_Recorded information_
.....
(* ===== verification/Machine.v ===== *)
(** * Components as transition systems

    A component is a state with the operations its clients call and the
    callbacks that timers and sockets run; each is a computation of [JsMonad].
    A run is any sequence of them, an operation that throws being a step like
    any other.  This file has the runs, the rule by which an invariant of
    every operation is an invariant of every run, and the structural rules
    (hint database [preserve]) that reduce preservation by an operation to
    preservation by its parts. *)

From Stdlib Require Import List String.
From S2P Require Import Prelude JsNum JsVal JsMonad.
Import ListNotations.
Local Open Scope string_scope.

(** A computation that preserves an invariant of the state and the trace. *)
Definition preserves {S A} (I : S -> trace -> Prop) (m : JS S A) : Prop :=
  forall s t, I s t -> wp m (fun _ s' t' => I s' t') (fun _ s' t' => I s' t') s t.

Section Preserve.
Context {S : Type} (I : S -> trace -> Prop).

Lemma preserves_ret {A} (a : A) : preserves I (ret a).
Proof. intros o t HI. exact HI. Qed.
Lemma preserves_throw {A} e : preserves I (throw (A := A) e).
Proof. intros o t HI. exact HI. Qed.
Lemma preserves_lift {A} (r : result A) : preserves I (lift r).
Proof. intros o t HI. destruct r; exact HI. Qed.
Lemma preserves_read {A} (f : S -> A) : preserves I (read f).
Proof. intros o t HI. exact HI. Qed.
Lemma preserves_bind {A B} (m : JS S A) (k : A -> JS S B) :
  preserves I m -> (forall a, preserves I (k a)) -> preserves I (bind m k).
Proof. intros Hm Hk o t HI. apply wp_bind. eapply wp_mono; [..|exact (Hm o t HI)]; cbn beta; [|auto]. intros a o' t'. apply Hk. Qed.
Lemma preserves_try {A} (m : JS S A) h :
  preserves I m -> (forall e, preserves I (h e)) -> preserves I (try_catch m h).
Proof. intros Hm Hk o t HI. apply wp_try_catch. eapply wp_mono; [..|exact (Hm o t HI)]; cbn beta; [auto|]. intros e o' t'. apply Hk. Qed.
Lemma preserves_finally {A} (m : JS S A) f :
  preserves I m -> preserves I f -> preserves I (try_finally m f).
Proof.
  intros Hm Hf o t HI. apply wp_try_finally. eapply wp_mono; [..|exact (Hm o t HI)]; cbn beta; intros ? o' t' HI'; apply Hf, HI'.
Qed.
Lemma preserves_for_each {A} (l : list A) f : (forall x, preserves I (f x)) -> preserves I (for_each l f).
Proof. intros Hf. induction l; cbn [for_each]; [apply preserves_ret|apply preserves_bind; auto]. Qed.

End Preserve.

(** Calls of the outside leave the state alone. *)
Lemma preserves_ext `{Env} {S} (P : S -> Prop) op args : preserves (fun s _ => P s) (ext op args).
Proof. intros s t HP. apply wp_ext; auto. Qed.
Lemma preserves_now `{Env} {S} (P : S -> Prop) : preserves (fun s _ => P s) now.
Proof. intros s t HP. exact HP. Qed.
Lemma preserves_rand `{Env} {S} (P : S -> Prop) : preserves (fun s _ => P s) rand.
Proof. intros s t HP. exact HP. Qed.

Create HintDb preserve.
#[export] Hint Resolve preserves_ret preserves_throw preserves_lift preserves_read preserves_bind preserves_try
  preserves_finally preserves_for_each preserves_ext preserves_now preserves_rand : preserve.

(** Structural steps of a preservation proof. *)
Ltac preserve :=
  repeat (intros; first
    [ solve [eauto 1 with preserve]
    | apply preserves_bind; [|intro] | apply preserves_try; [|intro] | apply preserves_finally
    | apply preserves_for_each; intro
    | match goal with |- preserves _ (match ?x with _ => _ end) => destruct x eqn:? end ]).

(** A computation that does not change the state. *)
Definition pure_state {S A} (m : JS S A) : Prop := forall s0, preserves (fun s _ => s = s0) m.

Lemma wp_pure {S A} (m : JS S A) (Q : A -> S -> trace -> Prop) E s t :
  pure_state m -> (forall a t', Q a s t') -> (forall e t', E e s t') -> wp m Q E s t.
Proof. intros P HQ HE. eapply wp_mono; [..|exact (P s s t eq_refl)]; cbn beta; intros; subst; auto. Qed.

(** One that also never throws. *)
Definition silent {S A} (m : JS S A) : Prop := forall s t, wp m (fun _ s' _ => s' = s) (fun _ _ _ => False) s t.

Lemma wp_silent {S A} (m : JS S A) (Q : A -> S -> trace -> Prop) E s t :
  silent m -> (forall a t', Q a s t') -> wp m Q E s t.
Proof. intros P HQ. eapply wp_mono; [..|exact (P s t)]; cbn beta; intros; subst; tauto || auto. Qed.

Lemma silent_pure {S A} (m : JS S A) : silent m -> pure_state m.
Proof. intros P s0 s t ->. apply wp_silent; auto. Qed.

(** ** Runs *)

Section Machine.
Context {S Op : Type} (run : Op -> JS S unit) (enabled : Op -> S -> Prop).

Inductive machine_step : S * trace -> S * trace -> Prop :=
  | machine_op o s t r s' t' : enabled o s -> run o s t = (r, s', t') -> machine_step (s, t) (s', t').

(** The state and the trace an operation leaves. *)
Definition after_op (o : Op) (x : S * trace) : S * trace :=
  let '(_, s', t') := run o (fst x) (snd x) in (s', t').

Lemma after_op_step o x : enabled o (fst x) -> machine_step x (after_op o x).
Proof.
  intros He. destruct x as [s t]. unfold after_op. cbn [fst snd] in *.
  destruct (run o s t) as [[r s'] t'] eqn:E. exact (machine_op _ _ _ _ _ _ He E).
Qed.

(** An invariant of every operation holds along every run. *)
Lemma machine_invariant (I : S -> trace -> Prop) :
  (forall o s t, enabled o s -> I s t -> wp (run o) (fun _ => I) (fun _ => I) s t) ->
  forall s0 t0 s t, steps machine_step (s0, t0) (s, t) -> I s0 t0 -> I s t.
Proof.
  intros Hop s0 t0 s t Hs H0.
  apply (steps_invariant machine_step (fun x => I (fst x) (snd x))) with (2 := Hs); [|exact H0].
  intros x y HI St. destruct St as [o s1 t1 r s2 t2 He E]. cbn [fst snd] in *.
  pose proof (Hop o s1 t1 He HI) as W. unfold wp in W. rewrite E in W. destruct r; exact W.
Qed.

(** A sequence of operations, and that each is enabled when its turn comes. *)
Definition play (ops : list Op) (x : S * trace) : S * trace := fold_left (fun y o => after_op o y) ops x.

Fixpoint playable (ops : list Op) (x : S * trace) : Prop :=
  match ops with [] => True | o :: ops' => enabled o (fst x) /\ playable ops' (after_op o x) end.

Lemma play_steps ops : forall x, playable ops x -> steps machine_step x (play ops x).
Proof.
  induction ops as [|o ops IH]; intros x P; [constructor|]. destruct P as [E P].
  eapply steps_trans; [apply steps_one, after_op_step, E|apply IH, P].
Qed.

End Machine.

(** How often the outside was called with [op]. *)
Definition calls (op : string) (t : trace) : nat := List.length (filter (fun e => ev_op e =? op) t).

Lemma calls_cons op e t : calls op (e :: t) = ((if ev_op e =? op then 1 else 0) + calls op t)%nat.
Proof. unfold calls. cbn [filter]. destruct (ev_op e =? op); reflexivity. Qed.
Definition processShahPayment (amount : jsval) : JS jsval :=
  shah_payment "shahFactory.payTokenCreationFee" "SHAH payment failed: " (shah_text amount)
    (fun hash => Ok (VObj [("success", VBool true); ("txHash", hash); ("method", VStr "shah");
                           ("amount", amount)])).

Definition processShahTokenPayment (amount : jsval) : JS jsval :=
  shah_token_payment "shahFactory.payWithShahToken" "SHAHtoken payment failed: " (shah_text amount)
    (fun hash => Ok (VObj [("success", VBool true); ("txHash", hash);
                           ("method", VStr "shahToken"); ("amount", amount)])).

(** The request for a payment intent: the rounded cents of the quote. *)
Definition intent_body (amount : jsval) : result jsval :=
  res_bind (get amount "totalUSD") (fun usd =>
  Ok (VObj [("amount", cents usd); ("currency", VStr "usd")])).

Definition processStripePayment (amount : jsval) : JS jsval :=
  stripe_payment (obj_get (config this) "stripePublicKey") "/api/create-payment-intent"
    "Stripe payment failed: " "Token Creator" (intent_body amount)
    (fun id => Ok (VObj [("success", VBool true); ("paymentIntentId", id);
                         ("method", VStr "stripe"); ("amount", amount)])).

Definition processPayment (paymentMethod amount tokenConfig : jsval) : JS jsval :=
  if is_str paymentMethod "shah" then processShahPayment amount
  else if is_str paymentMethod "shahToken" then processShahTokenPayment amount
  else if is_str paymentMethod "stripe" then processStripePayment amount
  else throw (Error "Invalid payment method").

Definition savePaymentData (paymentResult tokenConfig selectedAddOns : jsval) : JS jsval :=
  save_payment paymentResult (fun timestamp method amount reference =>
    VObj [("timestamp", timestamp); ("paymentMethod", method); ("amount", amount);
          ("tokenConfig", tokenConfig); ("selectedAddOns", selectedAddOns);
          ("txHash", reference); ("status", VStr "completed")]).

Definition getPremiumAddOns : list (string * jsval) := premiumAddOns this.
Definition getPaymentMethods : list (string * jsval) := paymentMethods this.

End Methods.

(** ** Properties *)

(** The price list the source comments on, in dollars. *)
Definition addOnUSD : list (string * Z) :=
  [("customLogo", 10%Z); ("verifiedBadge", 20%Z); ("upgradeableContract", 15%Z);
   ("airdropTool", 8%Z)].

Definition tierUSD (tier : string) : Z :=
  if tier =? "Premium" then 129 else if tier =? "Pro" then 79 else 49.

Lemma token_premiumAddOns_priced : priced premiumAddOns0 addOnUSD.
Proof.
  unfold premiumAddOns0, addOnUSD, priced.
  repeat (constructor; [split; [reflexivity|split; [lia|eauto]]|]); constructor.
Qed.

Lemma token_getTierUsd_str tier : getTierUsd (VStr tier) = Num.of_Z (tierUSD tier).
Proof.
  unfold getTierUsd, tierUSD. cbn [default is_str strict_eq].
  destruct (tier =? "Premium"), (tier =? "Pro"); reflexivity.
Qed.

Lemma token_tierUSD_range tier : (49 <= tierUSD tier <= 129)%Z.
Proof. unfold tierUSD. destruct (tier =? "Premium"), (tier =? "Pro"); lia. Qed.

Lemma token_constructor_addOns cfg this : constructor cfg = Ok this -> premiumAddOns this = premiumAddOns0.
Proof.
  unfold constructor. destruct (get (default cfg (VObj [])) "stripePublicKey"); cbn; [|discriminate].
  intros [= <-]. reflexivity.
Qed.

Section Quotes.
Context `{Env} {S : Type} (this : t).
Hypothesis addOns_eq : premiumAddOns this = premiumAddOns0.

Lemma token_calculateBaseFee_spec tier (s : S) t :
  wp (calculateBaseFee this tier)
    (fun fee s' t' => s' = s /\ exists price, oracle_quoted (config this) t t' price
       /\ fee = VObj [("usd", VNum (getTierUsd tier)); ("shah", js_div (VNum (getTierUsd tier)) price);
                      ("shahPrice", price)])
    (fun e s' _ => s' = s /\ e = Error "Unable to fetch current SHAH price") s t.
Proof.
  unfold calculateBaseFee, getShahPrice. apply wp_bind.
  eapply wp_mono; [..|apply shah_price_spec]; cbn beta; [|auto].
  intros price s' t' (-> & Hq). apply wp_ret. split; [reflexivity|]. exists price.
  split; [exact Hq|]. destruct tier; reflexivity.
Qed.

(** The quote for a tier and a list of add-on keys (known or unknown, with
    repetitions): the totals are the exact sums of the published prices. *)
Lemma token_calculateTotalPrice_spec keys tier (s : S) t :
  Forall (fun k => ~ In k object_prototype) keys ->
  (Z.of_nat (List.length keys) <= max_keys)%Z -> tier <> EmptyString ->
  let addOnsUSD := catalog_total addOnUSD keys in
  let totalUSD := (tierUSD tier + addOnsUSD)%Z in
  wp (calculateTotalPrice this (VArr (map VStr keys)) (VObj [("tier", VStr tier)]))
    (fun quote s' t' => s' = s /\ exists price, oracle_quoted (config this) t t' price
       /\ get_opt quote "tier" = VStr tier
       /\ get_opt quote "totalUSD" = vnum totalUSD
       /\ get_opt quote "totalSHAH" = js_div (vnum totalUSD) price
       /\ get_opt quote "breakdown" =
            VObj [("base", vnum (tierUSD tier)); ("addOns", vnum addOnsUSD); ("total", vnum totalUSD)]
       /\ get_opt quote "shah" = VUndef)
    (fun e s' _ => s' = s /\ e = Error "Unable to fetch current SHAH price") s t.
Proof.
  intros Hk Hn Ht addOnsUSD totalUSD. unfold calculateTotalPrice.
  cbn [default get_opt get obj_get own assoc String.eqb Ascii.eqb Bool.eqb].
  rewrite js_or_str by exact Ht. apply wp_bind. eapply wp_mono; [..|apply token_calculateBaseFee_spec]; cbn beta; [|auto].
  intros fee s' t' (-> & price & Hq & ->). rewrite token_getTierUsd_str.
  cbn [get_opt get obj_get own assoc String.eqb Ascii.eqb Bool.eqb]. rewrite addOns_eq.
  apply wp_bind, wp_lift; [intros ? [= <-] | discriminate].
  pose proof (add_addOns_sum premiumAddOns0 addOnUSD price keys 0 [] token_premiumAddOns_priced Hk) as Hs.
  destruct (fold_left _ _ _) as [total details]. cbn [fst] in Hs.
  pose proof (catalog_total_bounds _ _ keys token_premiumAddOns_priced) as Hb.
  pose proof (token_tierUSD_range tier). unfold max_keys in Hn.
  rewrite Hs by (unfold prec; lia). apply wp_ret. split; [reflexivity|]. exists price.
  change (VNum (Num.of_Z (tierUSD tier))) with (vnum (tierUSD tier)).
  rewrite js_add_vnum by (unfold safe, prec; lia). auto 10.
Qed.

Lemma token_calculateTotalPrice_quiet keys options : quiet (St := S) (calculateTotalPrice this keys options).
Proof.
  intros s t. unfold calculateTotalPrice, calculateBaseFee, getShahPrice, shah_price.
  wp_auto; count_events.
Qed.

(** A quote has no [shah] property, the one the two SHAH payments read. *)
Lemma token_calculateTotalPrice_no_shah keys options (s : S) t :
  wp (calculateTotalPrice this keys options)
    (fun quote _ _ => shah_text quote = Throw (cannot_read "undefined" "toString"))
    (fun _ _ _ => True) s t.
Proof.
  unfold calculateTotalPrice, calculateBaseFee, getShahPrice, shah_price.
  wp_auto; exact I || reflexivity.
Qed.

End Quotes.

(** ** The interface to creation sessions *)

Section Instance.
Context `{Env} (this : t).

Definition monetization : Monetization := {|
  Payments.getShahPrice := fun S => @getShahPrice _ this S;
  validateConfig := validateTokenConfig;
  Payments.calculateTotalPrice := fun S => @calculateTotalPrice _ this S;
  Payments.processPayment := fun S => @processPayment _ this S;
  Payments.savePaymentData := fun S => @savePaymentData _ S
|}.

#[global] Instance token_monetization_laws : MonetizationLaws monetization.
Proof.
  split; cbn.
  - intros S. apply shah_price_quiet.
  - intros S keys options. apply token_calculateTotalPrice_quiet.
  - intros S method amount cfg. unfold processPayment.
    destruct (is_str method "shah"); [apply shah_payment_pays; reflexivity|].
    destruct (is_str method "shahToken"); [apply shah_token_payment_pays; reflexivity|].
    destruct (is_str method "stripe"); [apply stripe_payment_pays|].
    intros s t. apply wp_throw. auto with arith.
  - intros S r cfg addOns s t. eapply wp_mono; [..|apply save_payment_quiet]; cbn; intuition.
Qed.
.....
Your answer should be the lines above from the one containing "(** A computation that preserves" through the one containing "Section Preserve.", copied exactly and with both ends kept.

_Solved exercise_
(** A computation that preserves an invariant of the state and the trace. *)
Definition preserves {S A} (I : S -> trace -> Prop) (m : JS S A) : Prop :=
  forall s t, I s t -> wp m (fun _ s' t' => I s' t') (fun _ s' t' => I s' t') s t.

Section Preserve.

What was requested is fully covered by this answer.